The sword was first identified in the water by the archaeologist Dr. Udi Galili *The finding of the sword may indicate that the natural anchorage where it was found was also used by ships during the Crusader period * The citizen, Shlomi Katzin, handed the sword over to the Antiquities Authority and was awarded a certificate of appreciation for his good citizenship
Shlomi Katzin, a resident of Atlit, snorkeled last Saturday in the Carmel beach area. During the dive, to his surprise, he recognized ancient items on the bottom, which, apparently, were exposed as a result of the activity of the waves and currents, which drove the sand. At the site he saw ancient stone anchors, anchors made of iron, fragments of pottery, and an impressive sword, whose blade is about 1 m long, and whose handle is about 30 cm long.
Fearing theft of the findings or re-covering them in sand due to the activity of the sea currents, the diver officer took the sword with him and left the sea. He showed exemplary citizenship, located the telephone number of the supervisor of the robbery prevention unit in the north, and reported to the Antiquities Authority. The sword was handed over to the state treasury, and an officer received a certificate for his good citizenship.
However, the Antiquities Authority issued a clarification according to which the sword was identified in the water earlier by the maritime archaeologist Dr. Ehud Galili, who previously served as the director of the authority's maritime unit.
According to Nir Distelfeld, supervisor of the anti-theft unit at the Antiquities Authority, "The sword, which was preserved in perfect condition, is a beautiful and rare find and seems to have belonged to a Crusader knight. It was found covered with a marine clasp but appears to be made of iron. It's exciting to come across such a personal object, which takes you in your imagination 900 years back in time, to another era, of knights, armor and swords."

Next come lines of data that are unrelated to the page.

(** * Shallow embedding of parts of Blender (sculpt-dev excerpt)

    The development follows the source files it embeds:

    - [Subsurface]  : intern/cycles/kernel/integrator/kernel_subsurface.h
    - [Spreadsheet] : source/blender/editors/space_spreadsheet/space_spreadsheet.cc
    - [Profiler]    : source/blender/editors/space_profiler/profiler_draw.cc
    - [Offset]      : source/blender/gpencil_modifiers/intern/MOD_gpenciloffset.c
    - [Dyntopo]     : source/blender/blenkernel/intern/pbvh_bmesh.c
    - [CurveDraw]   : source/blender/editors/gpencil/gpencil_curve_draw.c

    Conventions.  C [int] values are integers of [Z] (the claims never reach
    the overflow range).  C [float] values are exact rationals of [Q]; where
    the code compares floats the model compares rationals, so rounding and
    NaN are outside the model.  Pointers into a list owned by the program are
    list positions or identifiers in a store. *)

From Stdlib Require Import ZArith QArith Qround Qabs Lia Lqa Bool.
From Stdlib Require Import Floats.SpecFloat.
From stdpp Require Import base decidable option list strings gmap.

Set Default Proof Using "Type".

(* ===================================================================== *)
(** * Subsurface-scattering integration step *)
(* ===================================================================== *)

Module Subsurface.

(** [float3] and the values an integrator-state member can hold.  Floats of
    the kernel are kept as IEEE values ([spec_float]); the kernel only
    stores the constant [0.0f]. *)
Record float3 := make_float3 { f3_x : spec_float; f3_y : spec_float; f3_z : spec_float }.

Inductive value :=
| VFloat (f : spec_float)
| VFloat3 (f : float3)
| VInt (i : Z).

Definition zero_f : spec_float := S754_zero false.

(** A member of the integrator state is addressed as
    [INTEGRATOR_STATE(nested_struct, member)]. *)
Definition member : Type := string * string.

Definition IntegratorState : Type := member -> value.

Definition INTEGRATOR_STATE (st : IntegratorState) (nested_struct mem : string) : value :=
  st (nested_struct, mem).

Definition INTEGRATOR_STATE_WRITE (st : IntegratorState) (nested_struct mem : string)
    (v : value) : IntegratorState :=
  fun k => if decide (k = (nested_struct, mem)) then v else st k.

Section kernel.

(** The identifiers of kernel_types.h are not part of the excerpt. *)
Variables OBJECT_NONE PRIM_NONE PRIMITIVE_NONE : Z.

Definition kernel_integrate_subsurface (st : IntegratorState) : IntegratorState :=
  (* Scatter. *)
  let throughput := INTEGRATOR_STATE st "path" "throughput" in
  let st := INTEGRATOR_STATE_WRITE st "isect" "t" (VFloat zero_f) in
  let st := INTEGRATOR_STATE_WRITE st "isect" "u" (VFloat zero_f) in
  let st := INTEGRATOR_STATE_WRITE st "isect" "v" (VFloat zero_f) in
  let st := INTEGRATOR_STATE_WRITE st "isect" "Ng"
              (VFloat3 (make_float3 zero_f zero_f zero_f)) in
  let st := INTEGRATOR_STATE_WRITE st "isect" "object" (VInt OBJECT_NONE) in
  let st := INTEGRATOR_STATE_WRITE st "isect" "prim" (VInt PRIM_NONE) in
  let st := INTEGRATOR_STATE_WRITE st "isect" "type" (VInt PRIMITIVE_NONE) in
  let st := INTEGRATOR_STATE_WRITE st "path" "throughput" throughput in
  (* Queue surface kernel or nothing. *)
  st.

(** The members of the intersection record. *)
Definition isect_members : list member :=
  [("isect", "t"); ("isect", "u"); ("isect", "v"); ("isect", "Ng");
   ("isect", "object"); ("isect", "prim"); ("isect", "type")]%string.

Lemma write_same st n m v : INTEGRATOR_STATE_WRITE st n m v (n, m) = v.
Proof. unfold INTEGRATOR_STATE_WRITE. by rewrite decide_True. Qed.

Lemma write_other st n m v k :
  k ≠ (n, m) -> INTEGRATOR_STATE_WRITE st n m v k = st k.
Proof. intros H. unfold INTEGRATOR_STATE_WRITE. by rewrite decide_False. Qed.

(** C8.  For every input state the kernel leaves the intersection record at
    its "no intersection" values (t, u, v and Ng zero, object, prim and type
    the three NONE identifiers), the path throughput is what it was, and
    every member outside the intersection record keeps its value. *)
Theorem kernel_integrate_subsurface_resets_isect (st : IntegratorState) :
  let st' := kernel_integrate_subsurface st in
  st' ("isect", "t")%string = VFloat zero_f /\
  st' ("isect", "u")%string = VFloat zero_f /\
  st' ("isect", "v")%string = VFloat zero_f /\
  st' ("isect", "Ng")%string = VFloat3 (make_float3 zero_f zero_f zero_f) /\
  st' ("isect", "object")%string = VInt OBJECT_NONE /\
  st' ("isect", "prim")%string = VInt PRIM_NONE /\
  st' ("isect", "type")%string = VInt PRIMITIVE_NONE /\
  st' ("path", "throughput")%string = st ("path", "throughput")%string /\
  (forall k : member, k ∉ isect_members -> st' k = st k).
Proof.
  cbn zeta. unfold kernel_integrate_subsurface, INTEGRATOR_STATE.
  repeat split;
    try (repeat first [ rewrite write_same; reflexivity
                      | rewrite write_other by discriminate ]).
  intros k Hk. unfold isect_members in Hk.
  destruct (decide (k = ("path", "throughput")%string)) as [->|Hp].
  - rewrite write_same. reflexivity.
  - rewrite write_other by assumption.
    repeat (rewrite write_other; [| intros ->; apply Hk; set_solver]).
    reflexivity.
Qed.

End kernel.

End Subsurface.

(* ===================================================================== *)
(** * Spreadsheet panel: rows requested for drawing *)
(* ===================================================================== *)

Module Spreadsheet.

Local Open Scope Z_scope.

Record rcti := { xmin : Z; xmax : Z; ymin : Z; ymax : Z }.

(** [header_drawer] and [cell_drawer] are pointers that may be null; only
    their presence matters to the loops. *)
Record SpreadsheetColumnLayout := {
  width : Z;
  header_drawer : bool;
  cell_drawer : bool
}.

Record SpreadsheetLayout := {
  index_column_width : Z;
  title_row_height : Z;
  row_height : Z;
  columns : list SpreadsheetColumnLayout
}.

Record ARegion := { winx : Z; winy : Z }.

(** C integer division truncates towards zero: [Z.quot]. *)
Definition get_visible_rows (spreadsheet_layout : SpreadsheetLayout) (region : ARegion)
    (scroll_offset_y : Z) : Z * Z :=
  let r_first_row := Z.quot (- scroll_offset_y) (row_height spreadsheet_layout) in
  let r_max_visible_rows := Z.quot (winy region) (row_height spreadsheet_layout) + 1 in
  (r_first_row, r_max_visible_rows).

(** [row_indices[i]] on a span: defined for [0 <= i < size] only. *)
Definition span_get (row_indices : list Z) (i : Z) : option Z :=
  if i <? 0 then None else row_indices !! Z.to_nat i.

(** One pass of a drawing loop body: the row position [i] it was entered
    with, the value read from [row_indices[i]] and the rectangle. *)
Record row_request := {
  req_row : Z;
  req_index : option Z;
  req_rect : rcti
}.

(** [for (const int i : IndexRange(first, n)) { if (i >= size) break; body }] *)
Fixpoint visible_row_loop (body : Z -> row_request) (size : Z) (i : Z) (n : nat)
    : list row_request :=
  match n with
  | O => []
  | S n' => if size <=? i then [] else body i :: visible_row_loop body size (i + 1) n'
  end.

Definition draw_row_indices (scroll_offset_y : Z) (row_indices : list Z)
    (region : ARegion) (spreadsheet_layout : SpreadsheetLayout) : list row_request :=
  let '(first_row, max_visible_rows) :=
    get_visible_rows spreadsheet_layout region scroll_offset_y in
  visible_row_loop
    (fun i =>
       let index := span_get row_indices i in
       let x := 0 in
       let y := winy region - title_row_height spreadsheet_layout
                - (i + 1) * row_height spreadsheet_layout - scroll_offset_y in
       let width := index_column_width spreadsheet_layout in
       let height := row_height spreadsheet_layout in
       {| req_row := i; req_index := index;
          req_rect := {| xmin := x; xmax := x + width; ymin := y; ymax := y + height |} |})
    (Z.of_nat (length row_indices)) first_row (Z.to_nat max_visible_rows).

(** The column loop threads [left_x]; every column runs the row loop.  The
    loop body reads [row_indices[i]] whether or not the column has a cell
    drawer, so the requests do not depend on [cell_drawer]. *)
Fixpoint draw_cell_columns (cols : list SpreadsheetColumnLayout) (left_x : Z)
    (rows : Z -> Z -> list row_request) : list row_request :=
  match cols with
  | [] => []
  | column_layout :: rest =>
      let right_x := left_x + width column_layout in
      rows left_x right_x ++ draw_cell_columns rest right_x rows
  end.

Definition draw_cell_contents (region : ARegion) (spreadsheet_layout : SpreadsheetLayout)
    (row_indices : list Z) (scroll_offset_x scroll_offset_y : Z) : list row_request :=
  let '(first_row, max_visible_rows) :=
    get_visible_rows spreadsheet_layout region scroll_offset_y in
  let left_x := index_column_width spreadsheet_layout - scroll_offset_x in
  draw_cell_columns (columns spreadsheet_layout) left_x
    (fun left_x right_x =>
       visible_row_loop
         (fun i =>
            let bottom_y := winy region - title_row_height spreadsheet_layout
                            - (i + 1) * row_height spreadsheet_layout - scroll_offset_y in
            let top_y := bottom_y + row_height spreadsheet_layout in
            {| req_row := i; req_index := span_get row_indices i;
               req_rect := {| xmin := left_x; xmax := right_x;
                              ymin := bottom_y; ymax := top_y |} |})
         (Z.of_nat (length row_indices)) first_row (Z.to_nat max_visible_rows)).

(** The rows a loop asks for stay below the size it breaks at. *)
Lemma visible_row_loop_below body size n : forall i,
  Forall (fun r => exists j, r = body j /\ j < size)
         (visible_row_loop body size i n).
Proof.
  induction n as [|n IH]; intros i; simpl; [constructor|].
  destruct (Z.leb_spec size i); constructor; [|apply IH].
  exists i. split; [reflexivity | lia].
Qed.

Lemma draw_cell_columns_Forall (P : row_request -> Prop) cols rows : forall left_x,
  (forall l r, Forall P (rows l r)) ->
  Forall P (draw_cell_columns cols left_x rows).
Proof.
  induction cols as [|c cols IH]; intros left_x H; simpl; [constructor|].
  apply Forall_app. split; [apply H | apply IH, H].
Qed.

Example get_visible_rows_demo :
  get_visible_rows {| index_column_width := 40; title_row_height := 30;
                      row_height := 20; columns := [] |}
                   {| winx := 800; winy := 500 |} (-40) = (2, 26).
Proof. reflexivity. Qed.
Lemma marker_names_the_holder_witness :
  let s := reached locked canceled_waiters stale_store in
  Coordinator.ongoing s = Some 0
  <-> exists t, Coordinator.in_flight (Coordinator.at_ (Coordinator.goroutines s t)) 0.
Proof.
  intros s.
  assert (Coordinator.run locked canceled_waiters (Coordinator.init stale_store) = Some s)
    as Hrun by (apply runs_eta; vm_compute; reflexivity).
  apply (proj1 (marker_names_the_holder locked stale_store canceled_waiters s Hrun)).
Defined.

Lemma waiter_is_never_stranded_witness :
  let s := reached locked canceled_waiters stale_store in
  exists fut,
    Coordinator.futures s !! 0 = Some fut
    /\ ((done fut = true /\ exists s', Coordinator.step locked (Coordinator.Receive 1) s = Some s')
        \/ (done fut = false /\ Coordinator.ongoing s = Some 0
            /\ exists t', Coordinator.in_flight
                            (Coordinator.at_ (Coordinator.goroutines s t')) 0)).
Proof.
  intros s.
  apply (waiter_is_never_stranded locked stale_store canceled_waiters s 1 0).
  - apply runs_eta. vm_compute; reflexivity.
  - vm_compute; reflexivity.
Defined.
(** The registry holds exactly the live session ids, each once, and their
    number is the difference the specification names. *)
Lemma run_invariant ops :
  NoDup (connect_ids ops) ->
  let reg := run ops transports_init in
  JsObject.wf reg
  /\ (forall sid, In sid (JsObject.keys reg) <-> live sid ops = true)
  /\ count reg + sessions_ended ops = sessions_connected ops.
Proof.
  cbv zeta.
  induction ops as [|op ops IH] using rev_ind; intros Hnd.
  - cbn. repeat split; try constructor; try tauto; try discriminate.
  - rewrite connect_ids_snoc in Hnd.
    destruct (IH (NoDup_app_remove_r _ _ Hnd)) as (Hwf & Hlive & Hcount).
    rewrite run_snoc. set (reg := run ops transports_init) in *.
    destruct op as [tr jwt|tr|]; cbn [step on_close registry].
    + (* Connect *)
      assert (Hfresh : ~ In (sessionId tr) (JsObject.keys reg)).
      { intros HI. apply Hlive, live_connected in HI.
        cbn in Hnd. apply NoDup_remove_2 in Hnd.
        rewrite app_nil_r in Hnd. contradiction. }
      unfold register. split; [now apply wf_set|]. split.
      * intros sid. rewrite In_keys_set, live_snoc_connect, orb_true_iff.
        rewrite Hlive, String.eqb_eq. tauto.
      * unfold count. rewrite keys_set_absent by assumption.
        rewrite length_app, sessions_ended_snoc_connect,
                sessions_connected_snoc_connect.
        unfold count in Hcount. cbn. lia.
    + (* Disconnect *)
      split; [now apply wf_delete|]. split.
      * intros sid.
        rewrite In_keys_delete, live_snoc_disconnect, andb_true_iff,
                negb_true_iff, String.eqb_neq, Hlive. tauto.
      * rewrite sessions_ended_snoc_disconnect
          by exact (NoDup_app_remove_r _ _ Hnd).
        rewrite sessions_connected_snoc_other by reflexivity.
        unfold count in *.
        destruct (live (sessionId tr) ops) eqn:L.
        -- apply Hlive in L.
           pose proof (length_keys_delete_present _ (sessionId tr) reg Hwf L).
           lia.
        -- rewrite delete_absent; [lia|].
           intros HI. apply Hlive in HI. congruence.
    + (* Drain *)
      unfold drain. rewrite clear_empty. split; [constructor|]. split.
      * intros sid. rewrite live_snoc_drain. cbn. split; [tauto|discriminate].
      * rewrite sessions_ended_snoc_drain.
        now rewrite sessions_connected_snoc_other by reflexivity.
Qed.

"On the Carmel coast there are many natural bays, which could have been used as hiding places for ancient ships during a storm, and even larger bays, around which entire settlements and ancient port cities developed, such as Dor and Atlit," he explains Kobi Sharvit, Director of the Maritime Archeology Unit at the Antiquities Authority. "These conditions, throughout the ages, attracted merchant ships, and these, left behind many archaeological traces. The recently found sword is just one of them.”
The site where the anchors and sword were discovered has been monitored by the Antiquities Authority since June, after receiving reports of its initial discovery, from citizens Boaz Langford and Rafael Bahlul. The finds on the spot are exposed and covered depending on the movement of the sands, and therefore, they are very elusive.
"The discovery of ancient finds by swimmers and free divers is a phenomenon that has been increasing in recent years, with the expansion of these sports," says Sharvit.
"The underwater survey is dynamic. Every storm - even a small one, moves the sand and exposes areas on the seabed, and at the same time, covers other areas. Hence the great importance of reporting on the discovery of the finds, which we always strive to document in situ to maximize the archaeological information. The archaeological findings reported from the site show that the place was used as a small and temporary natural anchorage for ships that found hiding there. The identification of the uncovered findings indicates that the anchor was used already in the Late Bronze Age - 4,000 years ago, and now, the finding of the sword may indicate that the natural anchor was also used in the Crusader period, about 900 years ago."
Eli Escozido, director of the Antiquities Authority, praised Shlomi for his good citizenship. "Every ancient object that is uncovered helps us in assembling the historical puzzle of the Land of Israel. After the sword has been cleaned and investigated in the Antiquities Authority laboratories, we will work to present it to the public."